(To do): Every entry must be repeated exactly in the answer.

(Data under study):
(** * sc2reader events: a shallow embedding of [sc2reader/events/tracker.py]
    and [sc2reader/events/message.py]

    Python integers are unbounded and are modelled as [Z]; [<<] and [|] are
    [Z.shiftl] and [Z.lor], [%] with a positive modulus is [Z.modulo].
    Python floats are IEEE 754 binary64 values and are modelled with the
    Standard Library's executable specification of binary64 ([spec_float]).
    A [str] is the list of its code points; class names are [string]s.
    A constructor either returns its object or raises: [result]. The binds of
    a constructor follow the statements of its [__init__] in order, so the
    exception a malformed record raises is the first one Python meets. *)

From Stdlib Require Import ZArith Lia Strings.String Strings.Byte Floats.SpecFloat.
From stdpp Require Import base option list.

Local Open Scope Z_scope.

(** ** Exceptions and results *)

(** The exception classes met on the modelled paths. [MalformedRecord] is the
    error class of the specification's taxonomy; no statement of tracker.py
    raises it. *)
Inductive exn : Set :=
  | IndexError
  | KeyError
  | TypeError
  | AttributeError
  | UnicodeDecodeError
  | OverflowError
  | ValueError
  | ZeroDivisionError
  | MalformedRecord.

Inductive result (A : Type) : Type :=
  | Ok (a : A)
  | Raise (e : exn).
Arguments Ok {A} a.
Arguments Raise {A} e.

#[global] Instance result_ret : MRet result := fun A a => Ok a.
#[global] Instance result_bind : MBind result :=
  fun A B f m => match m with Ok a => f a | Raise e => Raise e end.

(** ** Record fields as the tracker decoder delivers them

    The values a decoded record holds: integers, byte strings, arrays of
    integers and [None] for an optional field that is absent. Every operator
    below is given on all four. *)
Inductive field : Type :=
  | FInt (z : Z)
  | FBytes (b : list byte)
  | FInts (l : list Z)
  | FNone.

Definition byte_to_Z (b : byte) : Z := Z.of_N (Byte.to_N b).

(** [seq[i]] for a list and an index [i >= 0]. *)
Definition getitem {A : Type} (l : list A) (i : nat) : result A :=
  match l !! i with
  | Some a => Ok a
  | None => Raise IndexError
  end.

(** [data[i]] for a decoded record. The reader hands a record to a
    constructor as a dict keyed by field number, [{0: ..., 1: ..., ...}]; the
    model keeps the list of its values in key order, and reading a field the
    record does not have raises KeyError. *)
Definition getfield {A : Type} (data : list A) (i : nat) : result A :=
  match data !! i with
  | Some a => Ok a
  | None => Raise KeyError
  end.

(** [v[i]] for a field value: an int and [None] are not subscriptable, a
    byte string yields the byte as an int. *)
Definition subscript (v : field) (i : nat) : result Z :=
  match v with
  | FInt _ | FNone => Raise TypeError
  | FBytes b => getitem (byte_to_Z <$> b) i
  | FInts l => getitem l i
  end.

(** [len(v)] *)
Definition py_len (v : field) : result nat :=
  match v with
  | FInt _ | FNone => Raise TypeError
  | FBytes b => Ok (length b)
  | FInts l => Ok (length l)
  end.

(** [a << n] for an int literal [n >= 0] *)
Definition py_lshift (a : field) (n : Z) : result Z :=
  match a with
  | FInt z => Ok (Z.shiftl z n)
  | _ => Raise TypeError
  end.
(** * sqlite3-examples: a model of [src/example.c] and of the engine it drives

    [example.c] is glue code over the SQLite C API.  The development has
    three layers:

    - the C data the program manipulates (machine integers, the accumulator
      struct and its byte image, C strings);
    - a small executable model of the part of the engine the program uses
      (connections, schemas, prepared statements, user functions, the
      serializer), with failures of the environment supplied as a script;
    - the functions of [example.c], written in a state monad over the
      program's world so that each reads like its C text. *)

From Stdlib Require Import ZArith List String Ascii Bool Lia DecimalString.
From Stdlib.Strings Require Import Byte.
From Stdlib.Sorting Require Import Sorted.
Import ListNotations.
Local Open Scope string_scope.
Local Open Scope list_scope.
Local Open Scope Z_scope.

(** ** C integer types *)

(** [int]: 32 bits, two's complement.  C leaves signed overflow undefined;
    the model wraps, as the conversion of an out-of-range value does. *)
Definition int_wrap (z : Z) : Z := (z + 2147483648) mod 4294967296 - 2147483648.

(** [uint32_t], [uint64_t] and [sqlite3_int64]. *)
Definition uint32_wrap (z : Z) : Z := z mod 4294967296.
Definition uint64_wrap (z : Z) : Z := z mod 18446744073709551616.
Definition int64_wrap (z : Z) : Z :=
  (z + 9223372036854775808) mod 18446744073709551616 - 9223372036854775808.

Definition INT_MIN : Z := -2147483648.
Definition INT_MAX : Z := 2147483647.
Definition in_int (z : Z) : Prop := INT_MIN <= z <= INT_MAX.

(** ** Bytes and the little-endian image of an [int] *)

Definition byte_of_Z (z : Z) : byte :=
  match Byte.of_N (Z.to_N (z mod 256)) with
  | Some b => b
  | None => x00
  end.

Definition Z_of_byte (b : byte) : Z := Z.of_N (Byte.to_N b).

Definition store_int (z : Z) : list byte :=
  [byte_of_Z z; byte_of_Z (z / 256); byte_of_Z (z / 65536); byte_of_Z (z / 16777216)].

(** Reading an [int] needs four bytes; [None] is a read past the end of the
    object, which C leaves undefined. *)
Definition load_int (b : list byte) : option Z :=
  match b with
  | b0 :: b1 :: b2 :: b3 :: _ =>
      Some (int_wrap (Z_of_byte b0 + 256 * Z_of_byte b1
                      + 65536 * Z_of_byte b2 + 16777216 * Z_of_byte b3))
  | _ => None
  end.

Definition bytes_of_string (s : string) : list byte :=
  map byte_of_ascii (list_ascii_of_string s).

(** ** C strings *)

(** A [string] stands for the bytes of a character array without its final
    terminator; [strlen] stops at the first NUL inside it, if any. *)
Fixpoint c_str (s : string) : string :=
  match s with
  | EmptyString => EmptyString
  | String c s' => if (N_of_ascii c =? 0)%N then EmptyString else String c (c_str s')
  end.

Definition strlen (s : string) : Z := Z.of_nat (String.length (c_str s)).

(** ** Constants of [example.c] *)

Definition EXAMPLE_SENTINEL : Z := 8090.
Definition EXAMPLE_AGG_F_SENTINEL : Z := 8091.
Definition EXAMPLE_MAX_QUERY_LOOP_STEPS : Z := 1048576.

(** ** [struct example_agg_f_s] *)

Record example_agg_f_s := {
  sentinel : Z;
  aggregate : Z
}.

Definition sizeof_example_agg_f_s : Z := 8.

(** The struct as it lies in memory: [sentinel] at offset 0, [aggregate] at
    offset 4. *)
Definition example_agg_f_s_bytes (a : example_agg_f_s) : list byte :=
  store_int (sentinel a) ++ store_int (aggregate a).

Record timespec := {
  tv_sec : Z;
  tv_nsec : Z
}.

(** ** syslog *)

Definition LOG_ERR : Z := 3.
Definition LOG_INFO : Z := 6.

(Written reply):
(** * sc2reader events: a shallow embedding of [sc2reader/events/tracker.py]
    and [sc2reader/events/message.py]

    Python integers are unbounded and are modelled as [Z]; [<<] and [|] are
    [Z.shiftl] and [Z.lor], [%] with a positive modulus is [Z.modulo].
    Python floats are IEEE 754 binary64 values and are modelled with the
    Standard Library's executable specification of binary64 ([spec_float]).
    A [str] is the list of its code points; class names are [string]s.
    A constructor either returns its object or raises: [result]. The binds of
    a constructor follow the statements of its [__init__] in order, so the
    exception a malformed record raises is the first one Python meets. *)

From Stdlib Require Import ZArith Lia Strings.String Strings.Byte Floats.SpecFloat.
From stdpp Require Import base option list.

Local Open Scope Z_scope.

(** ** Exceptions and results *)

(** The exception classes met on the modelled paths. [MalformedRecord] is the
    error class of the specification's taxonomy; no statement of tracker.py
    raises it. *)
Inductive exn : Set :=
  | IndexError
  | KeyError
  | TypeError
  | AttributeError
  | UnicodeDecodeError
  | OverflowError
  | ValueError
  | ZeroDivisionError
  | MalformedRecord.

Inductive result (A : Type) : Type :=
  | Ok (a : A)
  | Raise (e : exn).
Arguments Ok {A} a.
Arguments Raise {A} e.

#[global] Instance result_ret : MRet result := fun A a => Ok a.
#[global] Instance result_bind : MBind result :=
  fun A B f m => match m with Ok a => f a | Raise e => Raise e end.

(** ** Record fields as the tracker decoder delivers them

    The values a decoded record holds: integers, byte strings, arrays of
    integers and [None] for an optional field that is absent. Every operator
    below is given on all four. *)
Inductive field : Type :=
  | FInt (z : Z)
  | FBytes (b : list byte)
  | FInts (l : list Z)
  | FNone.

Definition byte_to_Z (b : byte) : Z := Z.of_N (Byte.to_N b).

(** [seq[i]] for a list and an index [i >= 0]. *)
Definition getitem {A : Type} (l : list A) (i : nat) : result A :=
  match l !! i with
  | Some a => Ok a
  | None => Raise IndexError
  end.

(** [data[i]] for a decoded record. The reader hands a record to a
    constructor as a dict keyed by field number, [{0: ..., 1: ..., ...}]; the
    model keeps the list of its values in key order, and reading a field the
    record does not have raises KeyError. *)
Definition getfield {A : Type} (data : list A) (i : nat) : result A :=
  match data !! i with
  | Some a => Ok a
  | None => Raise KeyError
  end.

(** [v[i]] for a field value: an int and [None] are not subscriptable, a
    byte string yields the byte as an int. *)
Definition subscript (v : field) (i : nat) : result Z :=
  match v with
  | FInt _ | FNone => Raise TypeError
  | FBytes b => getitem (byte_to_Z <$> b) i
  | FInts l => getitem l i
  end.

(** [len(v)] *)
Definition py_len (v : field) : result nat :=
  match v with
  | FInt _ | FNone => Raise TypeError
  | FBytes b => Ok (length b)
  | FInts l => Ok (length l)
  end.

(** [a << n] for an int literal [n >= 0] *)
Definition py_lshift (a : field) (n : Z) : result Z :=
  match a with
  | FInt z => Ok (Z.shiftl z n)
  | _ => Raise TypeError
  end.
(** * sqlite3-examples: a model of [src/example.c] and of the engine it drives

    [example.c] is glue code over the SQLite C API.  The development has
    three layers:

    - the C data the program manipulates (machine integers, the accumulator
      struct and its byte image, C strings);
    - a small executable model of the part of the engine the program uses
      (connections, schemas, prepared statements, user functions, the
      serializer), with failures of the environment supplied as a script;
    - the functions of [example.c], written in a state monad over the
      program's world so that each reads like its C text. *)

From Stdlib Require Import ZArith List String Ascii Bool Lia DecimalString.
From Stdlib.Strings Require Import Byte.
From Stdlib.Sorting Require Import Sorted.
Import ListNotations.
Local Open Scope string_scope.
Local Open Scope list_scope.
Local Open Scope Z_scope.

(** ** C integer types *)

(** [int]: 32 bits, two's complement.  C leaves signed overflow undefined;
    the model wraps, as the conversion of an out-of-range value does. *)
Definition int_wrap (z : Z) : Z := (z + 2147483648) mod 4294967296 - 2147483648.

(** [uint32_t], [uint64_t] and [sqlite3_int64]. *)
Definition uint32_wrap (z : Z) : Z := z mod 4294967296.
Definition uint64_wrap (z : Z) : Z := z mod 18446744073709551616.
Definition int64_wrap (z : Z) : Z :=
  (z + 9223372036854775808) mod 18446744073709551616 - 9223372036854775808.

Definition INT_MIN : Z := -2147483648.
Definition INT_MAX : Z := 2147483647.
Definition in_int (z : Z) : Prop := INT_MIN <= z <= INT_MAX.

(** ** Bytes and the little-endian image of an [int] *)

Definition byte_of_Z (z : Z) : byte :=
  match Byte.of_N (Z.to_N (z mod 256)) with
  | Some b => b
  | None => x00
  end.

Definition Z_of_byte (b : byte) : Z := Z.of_N (Byte.to_N b).

Definition store_int (z : Z) : list byte :=
  [byte_of_Z z; byte_of_Z (z / 256); byte_of_Z (z / 65536); byte_of_Z (z / 16777216)].

(** Reading an [int] needs four bytes; [None] is a read past the end of the
    object, which C leaves undefined. *)
Definition load_int (b : list byte) : option Z :=
  match b with
  | b0 :: b1 :: b2 :: b3 :: _ =>
      Some (int_wrap (Z_of_byte b0 + 256 * Z_of_byte b1
                      + 65536 * Z_of_byte b2 + 16777216 * Z_of_byte b3))
  | _ => None
  end.

Definition bytes_of_string (s : string) : list byte :=
  map byte_of_ascii (list_ascii_of_string s).

(** ** C strings *)

(** A [string] stands for the bytes of a character array without its final
    terminator; [strlen] stops at the first NUL inside it, if any. *)
Fixpoint c_str (s : string) : string :=
  match s with
  | EmptyString => EmptyString
  | String c s' => if (N_of_ascii c =? 0)%N then EmptyString else String c (c_str s')
  end.

Definition strlen (s : string) : Z := Z.of_nat (String.length (c_str s)).

(** ** Constants of [example.c] *)

Definition EXAMPLE_SENTINEL : Z := 8090.
Definition EXAMPLE_AGG_F_SENTINEL : Z := 8091.
Definition EXAMPLE_MAX_QUERY_LOOP_STEPS : Z := 1048576.

(** ** [struct example_agg_f_s] *)

Record example_agg_f_s := {
  sentinel : Z;
  aggregate : Z
}.

Definition sizeof_example_agg_f_s : Z := 8.

(** The struct as it lies in memory: [sentinel] at offset 0, [aggregate] at
    offset 4. *)
Definition example_agg_f_s_bytes (a : example_agg_f_s) : list byte :=
  store_int (sentinel a) ++ store_int (aggregate a).

Record timespec := {
  tv_sec : Z;
  tv_nsec : Z
}.

(** ** syslog *)

Definition LOG_ERR : Z := 3.
Definition LOG_INFO : Z := 6.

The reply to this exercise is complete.